1. Get reference letters from your creditors

Only seven years of financial perfection can erase a bankruptcy filing from your credit history, but you can rebuild your reputation in the meantime by fostering relationships with your bank and your creditors. Ask them to write you a reference letter describing how you pay on time — or better yet, early — and how they’re happy to have you as a customer.

2. Keep your debt to available credit low

Good creditors use only what they need, when they need it. That means never charging your card to the limit. If you’ve a checkered credit history, chances are you’ve already made this mistake at least once.
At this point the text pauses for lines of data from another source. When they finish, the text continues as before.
(** All of it is recorded as written. *)
Fixpoint completed (rs : list AgentWriteStdinRequest) (st : ExecutorState * K) (l : LinuxExecutor)
    : Prop :=
  match rs with
  | [] => executor_at l = st
  | r :: rest =>
      has_record l r (Ok ()) ∧ (stdin_effect r st).1 = Ok () ∧ completed rest (stdin_effect r st).2 l
  end.
Lemma completed_state rs st l : completed rs st l → write_in_order rs st = (Ok (), executor_at l).
Proof.
  unfold write_in_order. revert st. induction rs as [|r rs IH]; intros st; simpl; [by intros ->|].
  intros (_ & Heff & Hc%IH). unfold bind. destruct (stdin_effect r st). simpl in *. by subst.
Qed.
Lemma unseen_other l l' ids id :
  (∀ i, i ≠ id → jn_operations (le_journal l') !! i = jn_operations (le_journal l) !! i) →
  jn_pending_operations (le_journal l') = jn_pending_operations (le_journal l) →
  id ∉ ids → Forall (unseen l) ids → Forall (unseen l') ids.
Proof.
  intros Heq Hp Hid. rewrite !Forall_forall. intros Hun i Hi. destruct (Hun i Hi) as [Hn Hpn].
  split; [|by rewrite Hp]. rewrite Heq; [done|]. by intros ->.
Qed.

(** A write keeps the records of the journal. *)
Lemma write_keeps l r i rec :
  jn_operations (le_journal l) !! i = Some rec →
  jn_operations (le_journal (write r l).2) !! i = Some rec.
Proof.
  simpl. unfold write_stdin_recorded.
  destruct (aws_context r); [apply keeps_recorded, _|apply keeps_locked].
Qed.

(** A link either passes the service's answer on, or answers with an error
    after the call or without it. *)
Lemma over_link_cases {S A} (m : prog S Error A) s fates :
  ∃ fates', over_link m (s, fates) = ((m s).1, ((m s).2, fates')) ∨
    ∃ e, over_link m (s, fates) = (Err e, (s, fates')) ∨ over_link m (s, fates) = (Err e, ((m s).2, fates')).
Proof.
  unfold over_link. destruct fates as [|[|e|e] fates]; destruct (m s) as [r s']; eauto 6.
Qed.

Definition send_all (rs : list AgentWriteStdinRequest) : prog (LinuxExecutor * list Fate) Error () :=
  for_each (svc_write_stdin (GuestAgentService := link)) rs.
(** When a container may be taken out with its machine. *)
Definition removable (c : UtilityVmContainer) (remove : bool) (v : UtilityVm) : Prop :=
  (ctn_guest_session c = None → remove = true) ∧
  (∀ b s, remove = true → ctn_guest_session c = Some b → uv_reusable v !! gs_id b = Some s →
     size (rs_members s) = 1%nat).
Lemma removable_quiet c remove v v' : quiet v v' → removable c remove v → removable c remove v'.
Proof. intros [_ Hr _ _ _ _] [H1 H2]. split; [done|]. by rewrite Hr. Qed.
Lemma attached_quiet c target v v' : quiet v v' → attached c target v → attached c target v'.
Proof. intros [Ha _ _ _ _ _] [H1 H2]. split; [done|]. by rewrite Ha. Qed.

(** Reaping the machine if it goes too, and then taking the container out. *)
Lemma reap_and_detach_ok {A} c (remove : bool) (change : UtilityVm → UtilityVm) (k : V A) v :
  registry_ok None v → attached c (ctn_target c) v → removable c remove v →
  (∀ v, registry_ok None v → attached c (ctn_target c) v → ∃ new,
     change v = detached (ct_id (ctn_target c)) c new remove v ∧
     (new = None ∨ ∃ status, new = Some (RecoveredStopped (ctn_target c) (ctn_guest_session c) status))) →
  safe k → ∀ v1, (if remove then shutdown_guest (ctn_guest c) else ret ()) v = (Ok (), v1) →
  registry_ok None (k (change v1)).2.
Proof.
  intros Hv Hat Hrem Hchange Hk v1 H1.
  assert (quiet v v1 ∧ (remove = true → machine_stopped v1 (ctn_guest c))) as [Hq Hstop].
  { destruct remove; [apply shutdown_stops in H1 as [? ?]; done|]. unfold ret in H1. by simplify_eq. }
  assert (registry_ok None v1) as Hv1 by (by eapply quiet_ok).
  apply (attached_quiet _ _ _ _ Hq) in Hat. apply (removable_quiet _ _ _ _ Hq) in Hrem.
  destruct (Hchange v1 Hv1 Hat) as (new & -> & Hnew). destruct Hrem as [Hr1 Hr2]. apply Hk.
  apply detach_ok; [done|apply Hat|done|done|done|done].
Qed.

Lemma note_failure_quiet {A} (m : V A) suffix e : is_quiet m → is_quiet (note_failure m suffix e).
Proof. intros Hm. unfold note_failure. quiet_tac. Qed.
Lemma remove_recovery_quiet target session remove : is_quiet (remove_recovery target session remove).
Proof. unfold remove_recovery. quiet_tac. Qed.
Lemma clear_pending_quiet target session : is_quiet (clear_pending target session).
Proof. unfold clear_pending, clear_pending_session. quiet_tac. Qed.
Lemma cleanup_refused_quiet target session suffix e :
  is_quiet (cleanup_refused_create target session suffix e).
Proof.
  unfold cleanup_refused_create, session_root_is_unowned, note_failure.
  apply quiet_bind; [apply clear_pending_quiet|]. quiet_tac.
Qed.

Lemma cleanup_terminal_ok c e v :
  registry_ok None v → attached c (ctn_target c) v →
  registry_ok None (cleanup_terminal_create c e v).2.
Proof.
  intros Hv Hat. unfold cleanup_terminal_create. unfold bind at 1.
  pose proof (clear_pending_quiet (ctn_target c) (ctn_guest_session c) v) as Hq.
  destruct (clear_pending _ _ v) as [[[]|e1] v1]; simpl in Hq; [|by eapply quiet_ok].
  assert (registry_ok None v1) as Hv1 by (by eapply quiet_ok).
  apply (attached_quiet _ _ _ _ Hq) in Hat. unfold bind at 1, read_vm. set (remove := last_destroy_member c v1).
  assert (removable c remove v1) as Hrem.
  { subst remove. unfold last_destroy_member. split; [by intros ->|].
    intros b s Hr Hb Hs. rewrite Hb, Hs in Hr. simpl in Hr.
    apply andb_true_iff in Hr as [Hr _]. apply andb_true_iff in Hr as [Hr _].
    apply andb_true_iff in Hr as [_ Hr]. by apply bool_decide_eq_true in Hr. }
  clearbody remove. unfold catch.
  destruct ((if remove then shutdown_guest (ctn_guest c) else ret ()) v1) as [r v2] eqn:E.
  destruct r as [[]|err].
  - unfold bind at 1, change_vm. eapply (reap_and_detach_ok c remove); try done.
    + intros v' Hv' Hat'. exists None. split; [by apply forget_container_detaches|by left].
    + apply safe_quiet, quiet_bind; [apply note_failure_quiet, remove_recovery_quiet|].
      intros ?. apply note_failure_quiet. quiet_tac.
  - eapply quiet_ok; [|exact Hv1]. assert (is_quiet (if remove then shutdown_guest (ctn_guest c) else ret ()))
      as Hq' by quiet_tac. specialize (Hq' v1). by rewrite E in Hq'.
Qed.

Lemma unless_retryable_ok {A} (m : V A) cleanup (P : A → UtilityVm → Prop) v :
  (let '(r, v') := m v in registry_ok None v' ∧ match r with Ok a => P a v' | Err _ => True end) →
  (∀ e, is_quiet (cleanup e)) →
  let '(r, v') := unless_retryable m cleanup v in
  registry_ok None v' ∧ match r with Ok a => P a v' | Err _ => True end.
Proof.
  intros Hm Hc. unfold unless_retryable, catch. destruct (m v) as [[a|e] v1]; [done|].
  destruct Hm as [Hv1 _]. destruct (retryable e); [done|]. unfold bind.
  specialize (Hc e v1). destruct (cleanup e v1) as [[e'|e'] v2]; (split; [by eapply quiet_ok|done]).
Qed.
(* ===== verification/HostService.v ===== *)
(** * The host service (crates/runtime/src/service.rs)

    [HostRuntimeService] composes the durable store, the driver registry and
    the drivers.  Every mutation has two phases: the store journals the intent,
    the driver acts, the store journals the answer, and the drivers are told
    that they may forget the operation.  A retryable driver error leaves the
    intent prepared, any other error is made durable first.

    The state is the store's world and the state of everything outside; a
    handler is a program over both.  The service's gates only order concurrent
    callers of the same operation and are modelled in OperationGates. *)

From stdpp Require Import base gmap strings list.
From S2P Require Import Prelude Collections Sdk Identifiers OutputBuffer Lifecycle Fault.
From S2P Require Import OciState Contracts Capabilities HostArtifact StoreModel Disk.
From S2P Require Import RestoreContract Journal Events Claims Create Start Kill Freezer Update.
From S2P Require Import ProcessStore ProcessIoStore FileStore CheckpointStore RestoreStore.
From S2P Require Import AttestationStore Delete Observe Driver DriverRegistry StartupAudit.
Local Open Scope string_scope.
Local Open Scope Z_scope.

(** ** Checks of driver answers *)

Definition driver_state_error (operation : string) : Error :=
  state_error FailedPrecondition operation
    "driver violated the OCI {operation} barrier: expected {expected}, observed {observed}".

Definition required_mutation_operation_id (context : option OperationContext) (operation : string)
    : Result string :=
  ok_or (state_error InvalidArgument operation
           "{subject} requires an idempotency operation context")
    (oc_operation_id <$> context).

(** [ensure_live_filesystem] of service.rs *)
Definition ensure_live_record (record : ContainerRecord) (operation : string) : Result () :=
  match st_status (cr_state record) with
  | Created | Running => Ok ()
  | _ => Err (state_error FailedPrecondition operation
                "container {} generation {:?} cannot serve {operation} while {}")
  end.

(** The per-process check of [processes]: each entry against the entries
    before it. *)
Definition invalid_inventory_entry (target : ContainerTarget) (before : list ProcessRecord)
    (p : ProcessRecord) : bool :=
  bool_decide (pt_container (pr_target p) ≠ target)
  || bool_decide (pr_pid p = None) || bool_decide (pr_pid p = Some 0)
  || existsb (λ candidate,
       bool_decide (pt_process_id (pr_target candidate) = pt_process_id (pr_target p))) before.
Fixpoint invalid_inventory (target : ContainerTarget) (before processes : list ProcessRecord)
    : bool :=
  match processes with
  | [] => false
  | p :: processes =>
      invalid_inventory_entry target before p
      || invalid_inventory target (before ++ [p])%list processes
  end.
Definition checked_inventory (record : ContainerRecord) (target : ContainerTarget)
    (processes : list ProcessRecord) : Result (list ProcessRecord) :=
  check! reject_if (invalid_inventory target [] processes)
    (state_error Conflict "processes" "runtime driver returned an invalid process inventory");
  check! reject_if
    (bool_decide (st_status (cr_state record) ≠ Stopped)
     && negb (existsb (λ p, is_init (pt_process_id (pr_target p))) processes))
    (state_error Conflict "processes"
       "runtime driver omitted the live init process from its inventory");
  Ok (sort_by_key (λ p, pt_process_id (pr_target p)) processes).

(** [validate_output_chunks]; the loop keeps the last sequence and the bytes. *)
Definition read_output_error (c : ErrorCode) (msg : string) : Error :=
  state_error c "read-output" msg.
Definition validate_output_chunk (s : Z * Z) (chunk : OutputChunk) : Result (Z * Z) :=
  let '(previous, total) := s in
  check! reject_if (negb (oc_eof chunk) && bool_decide (oc_data chunk = []))
    (read_output_error Conflict "runtime driver returned an empty process output data chunk");
  check! reject_if (oc_eof chunk && negb (bool_decide (oc_data chunk = [])))
    (read_output_error Internal "runtime driver returned output data in an EOF chunk");
  let width := if oc_eof chunk then 1 else data_len (oc_data chunk) in
  try! expected := ok_or
    (read_output_error ResourceExhausted "runtime driver output sequence space is exhausted")
    (checked_add_u64 previous width) in
  check! reject_if (bool_decide (oc_sequence chunk ≠ expected))
    (read_output_error Conflict
       "runtime driver returned a non-contiguous process output byte cursor");
  try! total := ok_or
    (read_output_error ResourceExhausted "runtime driver output byte count overflowed")
    (checked_add_u64 total (data_len (oc_data chunk))) in
  Ok (oc_sequence chunk, total).
Definition validate_output_chunks (chunks : list OutputChunk) (after_sequence max_bytes : Z)
    : Result () :=
  try! scanned := rfold validate_output_chunk (after_sequence, 0) chunks in
  reject_if (bool_decide (max_bytes < scanned.2))
    (read_output_error ResourceExhausted
       "runtime driver returned {total} bytes for a {max_bytes}-byte output poll").
(* ===== verification/Refine.v ===== *)
(** * Refinement rules

    [refines m w]: under the store invariant, every execution of [m] from [w],
    whatever the fault injector does and whatever [m] returns, is a run of the
    abstract machine.  The rules here take an operation apart statement by
    statement; [rf_step] applies them. *)

From stdpp Require Import base gmap strings list pretty relations.
From Stdlib Require Import Ascii.
From S2P Require Import Prelude Sdk Identifiers Lifecycle Fault OciState Contracts StoreModel Disk.
From S2P Require Import RestoreContract Journal.
From S2P Require Import Events Claims Machine.
Local Open Scope string_scope.
Local Open Scope Z_scope.

(** The part of the state root that events do not touch. *)
Record same_core (d d' : Disk) : Prop := {
  sco_generations : d_generations d' = d_generations d;
  sco_operations : d_operations d' = d_operations d;
  sco_containers : d_containers d' = d_containers d;
  sco_quarantine : d_quarantine d' = d_quarantine d
}.

#[global] Instance same_core_preorder : PreOrder same_core.
Proof. split; [done|]. intros ??? [] []. constructor; congruence. Qed.

Section refinement.
Context `{SE : StoreEnv}.
Implicit Types w : World.

Definition refines {A} (m : M A) w : Prop :=
  store_inv (w_disk w) → wp m (λ _ w', rtc astep (w_disk w) (w_disk w')) w.

Lemma refines_unchanged {A} (m : M A) w : (m w).2 = w → refines m w.
Proof. intros H _. unfold wp. by rewrite H. Qed.

Lemma refines_bind {A B} (m : M A) (k : A → M B) w :
  refines m w →
  (∀ a w', m w = (Ok a, w') → rtc astep (w_disk w) (w_disk w') → store_inv (w_disk w) →
     refines (k a) w') →
  refines (bind m k) w.
Proof.
  intros Hm Hk Hinv. specialize (Hm Hinv). unfold wp in Hm. apply wp_bind. unfold wp at 1.
  destruct (m w) as [[a|e] w'] eqn:Em; simpl in *; [|done].
  specialize (Hk a w' eq_refl Hm Hinv (store_inv_steps _ _ Hm Hinv)).
  eapply wp_mono; [|exact Hk]. intros r w'' Hr. by etrans.
Qed.

Lemma refines_catch_read {A B} (f : Disk → Result A) (k : Result A → M B) w :
  (∀ r, f (w_disk w) = r → refines (k r) w) → refines (catch (read f) k) w.
Proof. intros H Hinv. by apply H. Qed.

Lemma refines_bind_lift {A B} (r : Result A) (k : A → M B) w :
  (∀ a, r = Ok a → refines (k a) w) → refines (bind (lift r) k) w.
Proof.
  intros H Hinv. apply wp_bind, wp_lift. destruct r as [a|e]; [by apply H|done].
Qed.

Lemma refines_bind_read {A B} (f : Disk → Result A) (k : A → M B) w :
  (∀ a, f (w_disk w) = Ok a → store_inv (w_disk w) → refines (k a) w) →
  refines (bind (read f) k) w.
Proof.
  intros H Hinv. apply wp_bind, wp_read. destruct (f (w_disk w)) as [a|e] eqn:E; [by apply H|done].
Qed.

Lemma refines_assoc {A B C} (m : M A) (k : A → M B) (k' : B → M C) w :
  refines (bind m (λ a, bind (k a) k')) w → refines (bind (bind m k) k') w.
Proof.
  intros H Hinv. specialize (H Hinv). unfold wp, bind in *. destruct (m w) as [[a|e] w']; done.
Qed.

Lemma refines_bind_ret {A B} (a : A) (k : A → M B) w :
  refines (k a) w → refines (bind (ret a) k) w.
Proof. intros H Hinv. by apply H. Qed.

Lemma refines_bind_fail {A B} (e : Error) (k : A → M B) w : refines (bind (fail e) k) w.
Proof. by apply refines_unchanged. Qed.

(** Steps that leave the state root alone. *)
Lemma refines_bind_silent {A B} (m : M A) (k : A → M B) w :
  w_disk (m w).2 = w_disk w →
  (∀ a w', w_disk w' = w_disk w → refines (k a) w') → refines (bind m k) w.
Proof.
  intros Hm Hk. apply refines_bind.
  - intros _. unfold wp. by rewrite Hm.
  - intros a w' H _ _. apply Hk. by rewrite H in Hm.
Qed.

Lemma validate_deadline_disk context name w :
  w_disk (validate_deadline context name w).2 = w_disk w.
Proof.
  unfold validate_deadline. destruct (oc_deadline_unix_ms context); [|done].
  unfold bind, system_time_now, lift. by destruct (reject_if _ _).
Qed.

Lemma event_timestamp_disk w : w_disk (event_timestamp w).2 = w_disk w.
Proof.
  unfold event_timestamp, bind, system_time_now, lift, ret.
  destruct (reject_if _ _); [|done]. by destruct (reject_if _ _).
Qed.

(** ** Durable writes *)

Lemma write_json_ok m f w w' :
  write_json m f w = (Ok (), w') →
  parent_exists f (w_disk w) = true ∧ w_disk w' = commit_file f (open_transaction f (w_disk w)).
Proof.
  intros H.
  assert (wp (write_json m f) (λ r w', r = Ok () → parent_exists f (w_disk w) = true ∧
    w_disk w' = commit_file f (open_transaction f (w_disk w))) w) as Hwp
    by (apply wp_write_json; naive_solver).
  unfold wp in Hwp. rewrite H in Hwp. by apply Hwp.
Qed.

Lemma refines_write m f w :
  (store_inv (w_disk w) → parent_exists f (w_disk w) = true →
     rtc astep (w_disk w) (open_transaction f (w_disk w)) ∧
     rtc astep (w_disk w) (commit_file f (open_transaction f (w_disk w)))) →
  refines (write_json m f) w.
Proof.
  intros H Hinv. apply wp_write_json.
  - intros e w' ->. done.
  - intros e w' Hp ->. by apply H.
  - intros r w' Hp ->. by apply H.
Qed.

(** A write of anything but a process record is one machine step. *)
Lemma refines_write_plain m f w :
  open_transaction f (w_disk w) = w_disk w →
  (store_inv (w_disk w) → parent_exists f (w_disk w) = true →
     astep (w_disk w) (commit_file f (w_disk w))) →
  refines (write_json m f) w.
Proof.
  intros Ho H. apply refines_write. rewrite Ho. intros Hinv Hp. split; [done|].
  by apply rtc_once, H.
Qed.

Lemma refines_bind_write {B} m f (k : () → M B) w :
  refines (write_json m f) w →
  (∀ w', w_disk w' = commit_file f (open_transaction f (w_disk w)) → store_inv (w_disk w) →
     refines (k ()) w') →
  refines (bind (write_json m f) k) w.
Proof.
  intros Hw Hk. apply refines_bind; [done|]. intros [] w' H _ Hinv.
  apply write_json_ok in H as [_ H]. by apply Hk.
Qed.

(** The same, with the knowledge that the destination's directory exists. *)
Lemma refines_bind_write_in {B} m f (k : () → M B) w :
  refines (write_json m f) w →
  (∀ w', parent_exists f (w_disk w) = true →
     w_disk w' = commit_file f (open_transaction f (w_disk w)) → refines (k ()) w') →
  refines (bind (write_json m f) k) w.
Proof.
  intros Hw Hk. apply refines_bind; [done|]. intros [] w' H _ Hinv.
  apply write_json_ok in H as [? ?]. by apply Hk.
Qed.
(** ** Block I/O and RDMA plans (io.rs, rdma.rs) *)

Definition OCI_WEIGHT_MIN : Z := 10.
Definition OCI_WEIGHT_MAX : Z := 1000.
(** [BlockDevice]: major and minor number *)
Abbreviation BlockDevice := (Z * Z)%type.
Definition block_device_from_oci (major minor : Z) : Result BlockDevice :=
  check! reject_if (negb ((0 <=? major) && (major <=? u32_max)))
    (cgroup_invalid "{field}.major must be a non-negative u32");
  check! reject_if (negb ((0 <=? minor) && (minor <=? u32_max)))
    (cgroup_invalid "{field}.minor must be a non-negative u32");
  Ok (major, minor).
Inductive IoMaxField : Type := ReadBytes | WriteBytes | ReadOperations | WriteOperations.
#[global] Instance IoMaxField_eq_dec : EqDecision IoMaxField.
Proof. solve_decision. Defined.
Inductive IoLimit : Type := IoMax | IoValue (value : Z).
#[global] Instance IoLimit_eq_dec : EqDecision IoLimit.
Proof. solve_decision. Defined.
(** [IoMaxValues]: the fields in the order in which they are collected, which
    is that of the enumeration *)
Definition IoMaxValues : Type := list (IoMaxField * IoLimit).
Record BlockIoPlan : Type := mkBlockIoPlan {
  bp_default_weight : option Z;
  bp_device_weights : gmap BlockDevice Z;
  bp_max : gmap BlockDevice IoMaxValues
}.
Definition block_io_default : BlockIoPlan := mkBlockIoPlan None ∅ ∅.
Definition validate_weight (weight : Z) : Result Z :=
  if (OCI_WEIGHT_MIN <=? weight) && (weight <=? OCI_WEIGHT_MAX) then Ok weight
  else Err (cgroup_invalid "{field} must be between {OCI_WEIGHT_MIN} and {OCI_WEIGHT_MAX}").
Definition leaf_weight_error : Error :=
  cgroup_unsupported "linux.resources.blockIO.leafWeight" "cgroup v2 has no leaf-weight control".
Definition add_device_weight (weights : gmap BlockDevice Z) (d : LinuxWeightDevice)
    : Result (gmap BlockDevice Z) :=
  try! key := block_device_from_oci (wd_major d) (wd_minor d) in
  check! reject_if (bool_decide (is_Some (wd_leaf_weight d))) leaf_weight_error;
  try! weight := ok_or (cgroup_invalid
    "{field} must specify weight when leafWeight is unavailable on cgroup v2") (wd_weight d) in
  try! weight := validate_weight weight in
  check! reject_if (bool_decide (is_Some (weights !! key)))
    (cgroup_invalid "linux.resources.blockIO.weightDevice contains duplicate device {key}");
  Ok (<[key := weight]> weights).
Definition collect_throttle (field : IoMaxField) (max : gmap BlockDevice IoMaxValues)
    (d : LinuxThrottleDevice) : Result (gmap BlockDevice IoMaxValues) :=
  try! key := block_device_from_oci (td_major d) (td_minor d) in
  let value := if td_rate d =? 0 then IoMax else IoValue (td_rate d) in
  let values := default [] (max !! key) in
  check! reject_if (bool_decide (field ∈ values.*1))
    (cgroup_invalid "linux.resources.blockIO.{field} contains duplicate device {key}");
  Ok (<[key := values ++ [(field, value)]]> max).
Definition collect_throttles (devices : option (list LinuxThrottleDevice)) (field : IoMaxField)
    (max : gmap BlockDevice IoMaxValues) : Result (gmap BlockDevice IoMaxValues) :=
  rfold (collect_throttle field) max (default [] devices).
Definition block_io_from_oci (block_io : option LinuxBlockIo) : Result BlockIoPlan :=
  match block_io with
  | None => Ok block_io_default
  | Some b =>
      check! reject_if (bool_decide (is_Some (lb_leaf_weight b))) leaf_weight_error;
      try! default_weight := match lb_weight b with
                             | Some w => try! w := validate_weight w in Ok (Some w)
                             | None => Ok None
                             end in
      try! device_weights := rfold add_device_weight ∅ (default [] (lb_weight_device b)) in
      try! max := collect_throttles (lb_throttle_read_bps_device b) ReadBytes ∅ in
      try! max := collect_throttles (lb_throttle_write_bps_device b) WriteBytes max in
      try! max := collect_throttles (lb_throttle_read_iops_device b) ReadOperations max in
      try! max := collect_throttles (lb_throttle_write_iops_device b) WriteOperations max in
      Ok (mkBlockIoPlan default_weight device_weights max)
  end.
Definition block_io_is_empty (p : BlockIoPlan) : bool :=
  bool_decide (bp_default_weight p = None) && bool_decide (bp_device_weights p = ∅)
  && bool_decide (size (bp_max p) = 0%nat).
Definition block_io_owned_files (p : BlockIoPlan) : list string :=
  (if bool_decide (is_Some (bp_default_weight p)) || negb (bool_decide (bp_device_weights p = ∅))
   then ["io.bfq.weight"; "io.weight"] else [])
  ++ (if bool_decide (size (bp_max p) = 0%nat) then [] else ["io.max"]).
(** What the kernel documents of control files: a refused write changes
    nothing; a write changes the controls it touches, its own and, as [cpu.idle]
    does with [cpu.weight], perhaps others; a line written to a keyed file
    changes the entries it names. *)
Class CgroupLaws : Type := {
  touches : string * string → string * string → bool;
  failed_write : ∀ p f v g e g' p' f',
    cg_write p f v g = (Err e, g') → cg_read p' f' g' = cg_read p' f' g;
  write_touches : ∀ p f v g g' p' f',
    cg_write p f v g = (Ok (), g') → touches (p, f) (p', f') = false →
    cg_read p' f' g' = cg_read p' f' g;
  rdma_write_keyed : ∀ p m g g' d f,
    cg_write p RDMA_MAX_FILE (rdma_write_value m) g = (Ok (), g') →
    d ≠ rm_device m ∨ rdma_field f (rm_limits m) = None →
    observe (RdmaLimitOf p d f) g' = observe (RdmaLimitOf p d f) g;
  io_write_keyed : ∀ p m v g g' o,
    io_write_value m = Ok v → cg_write p (io_file m) v g = (Ok (), g') →
    (∀ path file, o ≠ Reading path file) →
    control_of o = (p, io_file m) → ¬ io_mentions m o → observe o g' = observe o g
}.
End observations.

(** *** Single changes *)

Section changes.
Context `{FS : CgroupFs} `{AE : !AgentEnv} `{L : !CgroupLaws}.

(** No write to another control touches it *)
Definition own (o : Observable) : Prop := ∀ w, touches w (control_of o) = true → w = control_of o.

Lemma observe_reads o g g' :
  cg_read (control_of o).1 (control_of o).2 g' = cg_read (control_of o).1 (control_of o).2 g →
  observe o g' = observe o g.
Proof.
  intros H. destruct o; simpl in H |- *; unfold reading, read_rdma_state, read_max_state, read_weight_state, read_control;
    by rewrite H.
Qed.
Lemma failed_write_observe p f v g e g' o : cg_write p f v g = (Err e, g') → observe o g' = observe o g.
Proof. intros H. apply observe_reads. by eapply failed_write. Qed.
Lemma write_observe p f v g r g' o :
  own o → control_of o ≠ (p, f) → cg_write p f v g = (r, g') → observe o g' = observe o g.
Proof.
  intros Ho Hne H. destruct r as [[]|e]; [|by eapply failed_write_observe].
  apply observe_reads. eapply write_touches; [done|]. apply not_true_is_false. intros Ht.
  rewrite <- surjective_pairing in Ht. apply Ho in Ht. by rewrite Ht in Hne.
Qed.

Lemma setting_apart p o :
  own o → control_of o ≠ (pu_path p, cs_file (pu_setting p)) → apart (observe o) p.
Proof.
  intros Ho Hne. split; simpl; unfold write_setting, restore_setting.
  - intros g r g' H. destruct (cg_write _ _ _ g) as [[[]|e] g1] eqn:E; simplify_eq; by eapply write_observe.
  - intros g r g' H. destruct (pu_old p) as [old|]; [|by simplify_eq].
    destruct (cg_write _ _ _ g) as [[[]|e] g1] eqn:E.
    + assert (g' = g1) as -> by (repeat case_match; congruence). by eapply write_observe.
    + simplify_eq. by eapply write_observe.
Qed.
Lemma setting_restores p g0 :
  pu_old p = None ∨ pu_old p = reading (pu_path p) (cs_file (pu_setting p)) g0 →
  let o := Reading (pu_path p) (cs_file (pu_setting p)) in restores (observe o) (observe o g0) p.
Proof.
  intros Hold o. subst o. split; simpl; unfold write_setting, restore_setting.
  - intros g e g' H. destruct (cg_write _ _ _ g) as [[[]|e'] g1] eqn:E; simplify_eq.
    by apply (failed_write_observe _ _ _ _ _ _ (Reading (pu_path p) (cs_file (pu_setting p)))) in E.
  - intros g g' H. destruct (pu_old p) as [old|] eqn:Ho; [|done].
    destruct Hold as [|Hold]; [done|]. rewrite <- Hold.
    destruct (cg_write _ _ _ g) as [[[]|e'] g1] eqn:E; [|done].
    destruct (cg_read _ _ g1) as [actual|] eqn:Er; [|done]. case_bool_decide; simplify_eq.
    unfold reading. by rewrite Er.
Qed.
Lemma setting_verified p g :
  cs_readback (pu_setting p) = Exact → verify_setting p g = Ok () →
  reading (pu_path p) (cs_file (pu_setting p)) g = Some (normalize_cgroup_value (cs_value (pu_setting p))).
Proof.
  unfold verify_setting, reading. intros ->. destruct (cg_read _ _ g); [|done]. intros H. inv_ok.
  case_bool_decide; [by f_equal|done].
Qed.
But it’s never too late to start over. Pick a card and concentrate all available cash to pay down the balance to well below your limit. Continue till all your debts are paid. Creditors will love that you’re responsible — a steady source of income for them — and you’ll be better prepared to handle the financial stress of an emergency should one occur. Also, you’ll have an easier time getting a reference letter.

3. Be careful with closing accounts

Although it sounds counter-intuitive, don’t close accounts unless they’re toxic. Here, “toxic” refers to that irredeemable bunch that charges you 30% on the pizza you forgot to pay cash for. Deep six these loan sharks immediately. Keep the more modest card that charges you 9%. Why? Fewer accounts means less available credit, and consumers with less available credit tend to be tagged as a higher credit risk. (See above.)

Today’s job market is tighter than it has been in years. But there are employers out there still hiring. They’re just hiring more carefully than before, so scrub up before the interview. In today’s economy, a clean credit report is more important than a clean shave or shined shoes.